- _Given records_:
(* ===== verification/Prelude.v ===== *)
(** * Avishkar Hyperloop Control Center: a verification development

    The program is [src/main.py], a Streamlit script (226 lines) that
    simulates the telemetry of three hyperloop pods.  Streamlit re-runs
    the whole script on every interaction of a browser session; what
    survives a re-run is [st.session_state] (per session) and the state
    of Python's [random] module (per process, so shared by sessions).
    A run initialises the session's fleet if it has none, updates it once
    ([update_pod_data]), then renders four panels that read it: the
    tracker table, the weather monitor, the energy tip and the pod
    comparison.  Every value is drawn from [random], in that order.

    Files, in dependency order:

    - [Prelude] (this file): the effect of a Python script, a state monad
      with exceptions [PyM S A = S -> Result A * S] ([Raise] keeps the
      state reached, as an exception keeps what was already assigned),
      its notation [x <- m ;; k] in [py_scope], the loops [fold_m],
      [map_m], [replicate_m] and the lemmas that run them ([map_m_run],
      [replicate_m_run]), [keeps] (a run relates the states before and
      after) with its rules, Python's [min]/[max] ([py_min], [py_max]:
      CPython returns the first argument unless the second is strictly
      better), the tactics [py_minmax], [keeps_step], [run_with],
      [decide_by_eval] and the hint database [pyq].
    - [PyRandom]: the interface the script uses of [random] ([random()],
      [_randbelow]) as the class [PyRandom] with its range laws
      [PyRandomLaws]; [uniform], [choice] and [choices] written on it as
      CPython's Lib/random.py computes them; [Replay], a generator that
      replays recorded draws, for the witnesses.
    - [Format]: Python's [format(x, '.1f')] ([format_1f]: the exact
      value of [|x| * 10] rounded half to even by [round_half_even], a
      minus sign for negative [x]), a reader of fixed-point texts
      ([parse_fixed]) and a UTF-8 decoder of one- and two-byte sequences
      ([utf8_decode]), the reader's side against which the texts the
      page shows are stated.
    - [Css]: the style sheet of main.py 17-96: the literal line by line
      ([css_source]) and the same sheet as data ([stylesheet]: an
      [@import] and fourteen rules), tied to the literal by a printer in
      its layout ([style_block_source]); Page.v passes the literal to
      [st.markdown].
    - [Telemetry]: the DataFrame [st.session_state.pods] as a list of
      [Pod] rows; [init_pods] (main.py 103-108) and [update_pod_data]
      (110-114) written as the source's index loop with [.loc] reads and
      writes ([update_row_at]); [update_row], the rule on one row.
    - [StableSort]: the sort of [sort_values(ascending=False)]: pandas'
      [nargsort] around numpy's small-array insertion sort
      ([nargsort_desc]), the contract pandas promises ([DescSort]), an
      abstract specification of a stable descending sort
      ([stable_desc_of]) with a unique solution, a reference sort, and an
      algorithm within the contract that reverses ties ([unstable_sort]).
    - [Tracker]: [pod_tracker] (116-137): the select boxes, the status
      options ([Series.unique]), the status mask and the sort, proved for
      any [DescSort].
    - [Widgets]: [route_monitor] (139-156) with its three metric texts
      and warning ([route_panel]), [energy_section] (158-166),
      [pod_comparison] (168-207).
    - [App]: a run of the script ([run_script]: [init_session], then
      [main] = [update_session] then [render]) over [World] = session
      state and generator state; a [Server] of sessions sharing one
      generator, [rerun] one interaction of one session, and [reach n],
      the servers reachable in [n] runs.
    - [Page]: the Streamlit calls of a run as [Element] values with the
      script's arguments ([script_prelude]: [st.set_page_config], the CSS
      markdown and the title, main.py 10-99; then [main_elements] from
      the [Page] a run returns), and Streamlit's checks on that sequence
      ([st_run]: [set_page_config] first and once, unique widget
      identities and keys), modelled from Streamlit's documentation.
    - [Protocol]: the widget states a session keeps between runs
      ([PServer]: the server of App.v with each session's states and last
      page), the picks a run reads from them ([input_of], by each box's
      identity, index 0 when none is stored), the events ([Rerun], and
      [Select]: a pick in a box of the last page, then a rerun), and the
      servers reachable by events ([preach]); Streamlit's protocol,
      modelled from its documentation.

    What the theorems show (claim ids in the doc comments):
    - the update (C1-C5): never raises, draws twice per Operational row
      in row order, keeps battery in [[0,100]] and speed at most 1000,
      lowers battery by at most one point per call and moves speed by at
      most 50; the index loop with its [.loc] reads and writes equals the
      row map.  Initialisation (C6): the three named pods in the drawn
      ranges.  Refinement (C18): where no Operational speed is below 50,
      the update implements the spec's clamped rule.
    - the tracker (C7-C9): the table is exactly the matching rows sorted
      by decreasing column for any algorithm within pandas' contract;
      with the algorithm pandas runs, ties keep fleet order; the filter
      offers 'All' and each status once.
    - the widgets (C10-C12, C20): ranges of the weather sample and the
      speed limit text; the comparison's values and colours; [IndexError]
      for a missing name; the two metric texts read back within [0.05]
      of the sample, the temperature followed by the bytes C3 82 C2 B0 43
      of main.py 151 ('Â°C', not '°C').
    - the application (C13-C17, C19): invariants of every reachable
      server by induction on [reach]; after [n] runs every speed is at
      least [600 - 50 n], and that floor is attained for every [n]
      (C15), so speed goes below 0 (main.py 113 has no lower clamp,
      against the spec's [0 <= speed]); a run stores exactly one update
      and does not raise on picks within the options; from one run of a
      session to the next no battery rises.
    - the page (C21-C23): every page a run shows passes Streamlit's
      checks on its calls; on every reachable server the tracker's
      battery progress bars are filled within [[0, 1]] of their
      configured range [[0, 100]]; two consecutive runs of a session give
      every select box the same identity, so Streamlit keeps the user's
      selections.
    - the widget protocol (C24-C26): on every server reachable by reruns
      and picks, no run raises; a pick in the status filter shows exactly
      the rows of that status in the run it triggers and stays stored; a
      pick in 'Sort by' orders the table by that column, keeps the rows
      the filter selects, and stays stored.

    Lemmas that are not claims document the findings on fixed inputs
    ([pod_tracker_ties]: the sort contract allows reversed ties;
    [shared_generator_couples_sessions]: one session's fleet depends on
    another's runs) and validate the library models ([nargsort_desc_stable],
    [round_half_even_spec], [format_1f_reads_back]).

    Numbers and bounds.  Python floats are modelled as exact rationals
    [Q]: the properties proved are order properties against the code's
    constants, and [min]/[max] return one of their arguments unchanged,
    so the float computation satisfies them as well.  No fuel is needed:
    every loop of the script is over a finite list, and every definition
    is structurally recursive.  numpy's
    [argsort(kind='quicksort')] is modelled by its scalar insertion-sort
    path, which it takes below 17 elements (the fleet has three rows);
    the vectorised routine numpy 1.25 and later may use on CPUs with
    AVX-512 is not modelled.

    Formatting.  CPython formats a float by rounding its exact binary
    value; [format_1f] takes that value as a rational, so on the exact
    value of a float it is CPython's result (the float [0.35], which is
    below [35/100], prints as [0.3]; the rational [35/100] as [0.4]).

    Not modelled: how the browser draws the elements (Streamlit's front
    end and Plotly); what the CSS selectors match, which depends on the
    DOM Streamlit generates; the formatting the front end applies to the
    table (main.py 133: [%.2f] for speed), which is library code the
    script only configures ([tracker_columns] records the
    configuration).  The imports (main.py 1-8) have no effect the model
    needs ([requests], [time] and [datetime] are never used).  A select
    box is represented by the index the user picks in its options;
    Protocol.v reads that index from the session's widget states.  The
    stray expression [1.] on main.py 227 has no effect. *)

From stdpp Require Export base list strings decidable sorting.
From Stdlib Require Export QArith Qround Lqa.

Declare Scope py_scope.
Delimit Scope py_scope with py.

- _Exercise details_: Lines holding the string "returns": find them in the listing above and copy each one.

- _Result for this exercise_:
      CPython returns the first argument unless the second is strictly
      the [Page] a run returns), and Streamlit's checks on that sequence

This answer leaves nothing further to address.